Regional UK rap scenes have their own distinct identities. Manchester's scene sounds different from London's, which sounds different from Birmingham's, which sounds different from Bristol's. This regional diversity is one of UK rap's greatest strengths — there's no single sound, no monolithic genre, just a spectrum of voices and perspectives united by skill and ambition.
Folk, Acoustic, and Experimental
The UK folk scene is undergoing a quiet revolution. Young artists are drawing on traditional folk forms but filtering them through contemporary production, electronic textures, and genre-blending instincts. The result is music that sounds ancient and futuristic simultaneously — rooted in landscape and community but relevant to modern life.
Experimental music in the UK has always been a niche, but it's a niche with outsized cultural influence. The artists working at the boundaries of genre — combining field recordings with synthesis, merging classical composition with noise, creating ambient soundscapes from processed vocals — produce work that slowly filters into mainstream music over time.
What connects these diverse artists is intentionality.

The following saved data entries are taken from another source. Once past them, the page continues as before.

(** *** What a path names *)

(** The null device, which every POSIX system has at [/dev/null]: what
    is written to it is discarded, and reading it gives nothing. *)
Definition dev : path := (true, ["dev"]).
Definition dev_null : path := (true, ["dev"; "null"]).

Inductive entry :=
| Regular (text : string)
| Directory
| NullDevice.

Definition entry_at (fs : filesystem) (p : path) : option entry :=
  if is_root p || bool_decide (p = dev) then Some Directory
  else if bool_decide (p = dev_null) then Some NullDevice
  else match fs !! p with
       | Some (File text) => Some (Regular text)
       | Some Dir => Some Directory
       | None => None
       end.

(** *** The limits of Linux on names *)

(** Bytes of a name in UTF-8, the encoding of file names. *)
Fixpoint utf8_length (s : string) : nat :=
  match s with
  | EmptyString => O
  | String c s' => ((if (code c <? 128)%N then 1 else 2) + utf8_length s')%nat
  end.

Definition NAME_MAX : nat := 255.
Definition PATH_MAX : nat := 4096.

Definition name_too_long (s : string) : bool := (NAME_MAX <? utf8_length s)%nat.

(** *** Errors *)

Definition embedded_null : exn := Exn ValueError "embedded null byte".

Definition enoent (p : path) : exn :=
  os_error FileNotFoundError 2 "No such file or directory" (path_str p).
Definition eisdir (p : path) : exn :=
  os_error IsADirectoryError 21 "Is a directory" (path_str p).
Definition enotdir (p : path) : exn :=
  os_error NotADirectoryError 20 "Not a directory" (path_str p).
Definition eexist (p : path) : exn :=
  os_error FileExistsError 17 "File exists" (path_str p).
Definition enametoolong (p : path) : exn :=
  os_error (OtherError "OSError") 36 "File name too long" (path_str p).
Definition eacces (p : path) : exn :=
  os_error (OtherError "PermissionError") 13 "Permission denied" (path_str p).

They've each made deliberate choices about their sound, their image, and their values. They're not chasing trends or optimising for algorithms — they're making the music they need to make. And in a world of algorithmically smoothed, commercially optimised content, that uncompromising artistic vision is the most valuable thing any artist can possess.
How to Actually Support Underground Artists
Discovering these artists is step one. Supporting them is what matters. Buy their music on Bandcamp, where they receive the highest percentage of revenue. Go to their gigs and bring friends. Share their music on social media with genuine enthusiasm. Follow them on Spotify and save their tracks — algorithmic engagement from real fans is more valuable than passive playlist streams.
Support the infrastructure that supports them: the grassroots venues they play, the independent labels that release their music, the zines that cover them, the community radio stations that playlist them. This ecosystem is interconnected — when a venue closes, the artists who played there lose a platform, and the community that gathered there disperses.
At Noise, championing emerging artists isn't a content strategy — it's our reason for existing. We believe the most exciting music comes from the margins, from the unsigned and underrepresented, from bedroom studios and basement venues. Every mainstream artist started underground. The artists on this list are the mainstream of tomorrow, and they need your support today.